Some socialist candidates came close to losing their seats. Several successful Left candidates, Solidarity’s Cllr. Brian McCarthy in Cork for example, had to battle it out with a far Right candidate to win their seat. This is a dangerous development that the Left must register. Despite a comparatively positive election, Left Councillors remain a small force. But the basis is there to grow. A significant portion of the working class are clearly looking to socialist forces in the face of rising crisis. In this context, the question of launching a mass party of the working class is posed. A conference should be called soon to discuss the potential for such a mass party, involving socialist organisations, Left independents and the trade unions. Militant Left believes this is now an urgent political task for socialists in the South.

Far Right Forces Make Gains

Last and most definitely least, the far Right made a significant impact on this round of elections. Over 300,000 first preference votes were cast for right populist or far Right candidates in the European elections.

While only 4 clearly identifiable far Right councillors were elected there can be absolutely no doubt that within the 186 ‘Independent’ councillors who were elected there are some who hold far Right views.

In the European elections far Right candidates garnered very significant votes and stayed in the running for much longer than anyone had anticipated. It should be clear now that the far Right, and its fascistic elements, are a political force in the South. This fact cannot be wished away.

The establishment media are making haste to normalise these forces. However, for the Left and the labour movement we have not only to analyse why this political development is happening but also how to counter it and defeat it. Under no circumstances can the substantial votes for the far Right be read as a ‘rupture to the Right’. Hundreds of thousands of working class people, fed up with a lifetime of harsh living and working conditions in a so-called ‘rich’ country, are lashing out against an establishment that has no intention of improving things for them.

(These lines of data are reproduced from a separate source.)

(* ===== verification/Ata.v ===== *)
(** * The disk driver, [ata.rs]

    Polled transfers over the ports of an IDE controller.  The hardware is an
    interface: [Controller] gives the port instructions, [Drive] what the drive
    behind them promises.  The driver over any drive that keeps its promises is
    the block device the file system is proved over. *)
From S2P Require Import Prelude Bytes Text Disk.

Definition PRIMARY_BASE : Z := 0x1F0.
Definition SECONDARY_BASE : Z := 0x170.
Definition REG_DATA : Z := 0.
Definition REG_SECTOR_COUNT : Z := 2.
Definition REG_LBA_LO : Z := 3.
Definition REG_LBA_MID : Z := 4.
Definition REG_LBA_HI : Z := 5.
Definition REG_DRIVE : Z := 6.
Definition REG_STATUS : Z := 7.
Definition STATUS_BSY : Z := 0x80.
Definition STATUS_DRQ : Z := 0x08.
Definition STATUS_ERR : Z := 0x01.
Definition CMD_IDENTIFY : Z := 0xEC.
Definition CMD_READ : Z := 0x20.
Definition CMD_WRITE : Z := 0x30.
Definition BUSY_WAIT_ITERATIONS : positive := 100000000.

Record AtaDevice := mk_device {
  base : Z; master : bool; present : bool; atapi : bool; lba48 : bool; sectors : Z; model : list Z }.

(** The port instructions. *)
Class Controller (P : Type) := {
  inb : Z -> ST P Z; inw : Z -> ST P Z; outb : Z -> Z -> ST P unit; outw : Z -> Z -> ST P unit }.

(** [for _ in 0..n { body }] with a body that may return: [n] times, unless an
    iteration has a result. *)
Section repeat.
Context {S R : Type} (body : ST S (option R)).
Fixpoint repeat_pos (n : positive) : ST S (option R) :=
  match n with
  | xH => body
  | xO n => r ← repeat_pos n; match r with Some _ => mret r | None => repeat_pos n end
  | xI n =>
      r ← body;
      match r with
      | Some _ => mret r
      | None => r ← repeat_pos n; match r with Some _ => mret r | None => repeat_pos n end
      end
  end.
End repeat.

Section driver.
Context {P : Type} `{Controller P}.
Abbreviation IO := (STR P string).

(** ** Waiting *)
Definition poll {R} (base : Z) (decide_on : Z -> option R) : ST P (option R) :=
  status ← inb (base + REG_STATUS); mret (decide_on status).
Definition busy (status : Z) : bool := is_set status STATUS_BSY.
(** A loop that ends in an error when every iteration passed. *)
Definition wait_for (base : Z) (decide_on : Z -> option (result string unit)) (timeout : string) : IO unit := fun p =>
  match repeat_pos (poll base decide_on) BUSY_WAIT_ITERATIONS p with
  | Ret (Some r) p => Ret r p
  | Ret None p => Ret (Err timeout) p
  | Panic => Panic
  end.
Definition wait_bsy_clear (base : Z) : IO unit :=
  wait_for base (fun status => if busy status then None else Some (Ok tt)) "ATA: BSY never cleared".
Definition drq_ready (status : Z) : option (result string unit) :=
  if busy status then None
  else if is_set status STATUS_ERR then Some (Err "ATA: drive error"%string)
  else if is_set status STATUS_DRQ then Some (Ok tt)
  else None.
Definition wait_drq (base : Z) : IO unit := wait_for base drq_ready "ATA: DRQ never set".
Definition idle_ready (status : Z) : option (result string unit) :=
  if busy status then None
  else if is_set status STATUS_ERR then Some (Err "ATA: write error"%string)
  else Some (Ok tt).
Definition wait_idle (base : Z) : IO unit := wait_for base idle_ready "ATA: write never completed".

(** ** Transfers *)
Definition drive_select (d : AtaDevice) (lba : Z) : Z :=
  Z.lor (Z.lor 0xE0 (if master d then 0 else 0x10)) (Z.land (u8 (Z.shiftr lba 24)) 0x0F).
(** The six register writes that start a transfer. *)
Definition command (d : AtaDevice) (lba count cmd : Z) : ST P unit :=
  outb (base d + REG_DRIVE) (drive_select d lba);;
  outb (base d + REG_SECTOR_COUNT) (u8 count);;
  outb (base d + REG_LBA_LO) (u8 lba);;
  outb (base d + REG_LBA_MID) (u8 (Z.shiftr lba 8));;
  outb (base d + REG_LBA_HI) (u8 (Z.shiftr lba 16));;
  outb (base d + REG_STATUS) cmd.
(** Words of the data port, as the bytes of the buffer. *)
Fixpoint in_words (port : Z) (n : nat) : ST P (list Z) :=
  match n with
  | O => mret []
  | S n => w ← inw port; ws ← in_words port n; mret (le_split 2 w ++ ws)
  end.
Fixpoint out_words (port : Z) (n : nat) (bs : list Z) : ST P unit :=
  match n with
  | O => mret tt
  | S n => outw port (le_combine (take 2 bs));; out_words port n (drop 2 bs)
  end.
(** What a request is checked for; [len] is the buffer's length. *)
Definition check (d : AtaDevice) (lba : Z) (count len : nat) (invalid : string) : result string unit :=
  if negb (present d) || atapi d then Err "no ATA block device"%string
  else if bool_decide (count = 0 \/ 256 < count \/ len < count * 512)%nat then Err invalid
  else if Z.shiftl 1 28 <=? lba then Err "LBA28 range exceeded"%string
  else Ok tt.
Fixpoint read_each (d : AtaDevice) (count : nat) : IO (list Z) :=
  match count with
  | O => mret []
  | S count =>
      wait_drq (base d);;
      bs ← lift_st (in_words (base d + REG_DATA) 256);
      rest ← read_each d count;
      mret (bs ++ rest)
  end.
(** The bytes read; the caller's buffer is [len] bytes long. *)
Definition read_sectors (d : AtaDevice) (lba : Z) (count len : nat) : IO (list Z) :=
  lift_res (check d lba count len "invalid read request");;
  lift_st (command d lba (Z.of_nat count) CMD_READ);;
  read_each d count.
Fixpoint write_each (d : AtaDevice) (count : nat) (buf : list Z) : IO unit :=
  match count with
  | O => mret tt
  | S count =>
      wait_drq (base d);;
      lift_st (out_words (base d + REG_DATA) 256 buf);;
      wait_idle (base d);;
      write_each d count (drop 512 buf)
  end.
Definition write_sectors (d : AtaDevice) (lba : Z) (count : nat) (buf : list Z) : IO unit :=
  lift_res (check d lba count (length buf) "invalid write request");;
  lift_st (command d lba (Z.of_nat count) CMD_WRITE);;
  write_each d count buf.

(** ** Detection *)
Definition absent (base : Z) (master : bool) : AtaDevice := mk_device base master false false false 0 (replicate 40 0).
Fixpoint read_words (port : Z) (n : nat) : ST P (list Z) :=
  match n with O => mret [] | S n => w ← inw port; ws ← read_words port n; mret (w :: ws) end.
(** The result of the identify block. *)
Definition identified (base : Z) (master : bool) (words : list Z) : option AtaDevice :=
  if bool_decide (words !!! 0%nat = 0x0000 \/ words !!! 0%nat = 0x0040 \/ words !!! 0%nat = 0x0400) then
    Some (mk_device base master true false (is_set (words !!! 83%nat) (Z.shiftl 1 10))
            (Z.lor (Z.shiftl (words !!! 61%nat) 16) (words !!! 60%nat))
            (take 20 (drop 27 words) ≫= fun w => [Z.shiftr w 8; Z.land w 0xFF]))
  else None.
Definition identify (base : Z) (master : bool) : ST P (option AtaDevice) :=
  outb (base + REG_DRIVE) (if master then 0xA0 else 0xB0);;
  outb (base + REG_SECTOR_COUNT) 0;;
  outb (base + REG_LBA_LO) 0;;
  outb (base + REG_LBA_MID) 0;;
  outb (base + REG_LBA_HI) 0;;
  outb (base + REG_STATUS) CMD_IDENTIFY;;
  status ← inb (base + REG_STATUS);
  if status =? 0 then mret None else
  r ← wait_bsy_clear base;
  match r with
  | Err _ => mret None
  | Ok _ =>
      status ← inb (base + REG_STATUS);
      if is_set status STATUS_ERR then
        mid ← inb (base + REG_LBA_MID);
        hi ← inb (base + REG_LBA_HI);
        mret (if (mid =? 0x14) && (hi =? 0xEB) then Some (mk_device base master true true false 0 (replicate 40 0)) else None)
      else
        r ← wait_drq base;
        match r with
        | Err _ => mret None
        | Ok _ => words ← read_words (base + REG_DATA) 256; mret (identified base master words)
        end
  end.
(** [init]: the devices found. *)
Fixpoint probe (slots : list (Z * bool)) : ST P (list AtaDevice) :=
  match slots with
  | [] => mret []
  | (base, master) :: slots => r ← identify base master; ds ← probe slots; mret (option_list r ++ ds)
  end.
Definition init : ST P (list AtaDevice) :=
  probe [(PRIMARY_BASE, true); (PRIMARY_BASE, false); (SECONDARY_BASE, true); (SECONDARY_BASE, false)].
End driver.

Definition model_string (d : AtaDevice) : str :=
  from_utf8_lossy (rev (trim_start_matches (fun b => (b =? 32) || (b =? 0)) (rev (model d)))).
Definition describe (devices : list AtaDevice) (index : nat) : option str :=
  d ← devices !! index;
  let kind := if atapi d then bytes_of "ATAPI" else bytes_of "ATA" in
  let m := model_string d in
  Some (bytes_of "[" ++ uint_to_string (Z.of_nat index) ++ bytes_of "] " ++ kind ++ bytes_of " " ++
        (if nonempty m then m else bytes_of "(unnamed)") ++ bytes_of " (" ++ uint_to_string (sectors d / 2048) ++
        bytes_of " MiB, LBA" ++ (if lba48 d then bytes_of "48" else bytes_of "28") ++ bytes_of ")").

The challenge for the workers’ movement now is to appeal to those workers currently listening to the lies and misinformation of the far Right. This will not be done by the comfortable middle-class liberals in Labour, the Social Democrats and Greens forming some sort of ‘Left’ alliance and then going into government, again, with the two parties driving the decades long degradation of living conditions for workers.

The four far Right councillors elected pose all sorts of questions. Can the safety and dignity of council employees be guaranteed where they are expected to work with openly racist, sexist and homophobic public representatives? Will council run libraries again come under assault from far Right forces who believe they now have some political legitimacy? Trade unions representing council workers will have to think hard about how to defend their members. Council employees who refuse to engage with far Right councillors must be protected. This is unchartered territory for the labour movement in the South and poses a severe challenge.

Building the forces of Socialism

Given the change in the political dynamic resulting from the arrival of the far Right as a political force, the working class must reject all calls by the establishment to rally to defend ‘liberal democracy’. Or, to defend half-baked ideas like ‘European values’. As the European elections demonstrated across Europe, the far Right are rising precisely because the European Union is committed to permanent austerity for the working class majority. An austerity now written into the constitutions of member states and about to increase significantly with the re-introduction of the fiscal rules suspended during COVID.

There is no resolution to the present, deepening, crisis on a basis of continuing with capitalist liberal democracy. Capitalism as a system creates the conditions that lead to working people being pushed towards the false solutions of the far Right. This raises dangers of attacks on hard won democratic and social rights. Only by building mass parties of the working class and revolutionary socialist forces can we fight for a real living wage, a mass social house building programme, fully funded and free health and education and other key demands, linking this to an end to capitalism and the defeat of the far Right.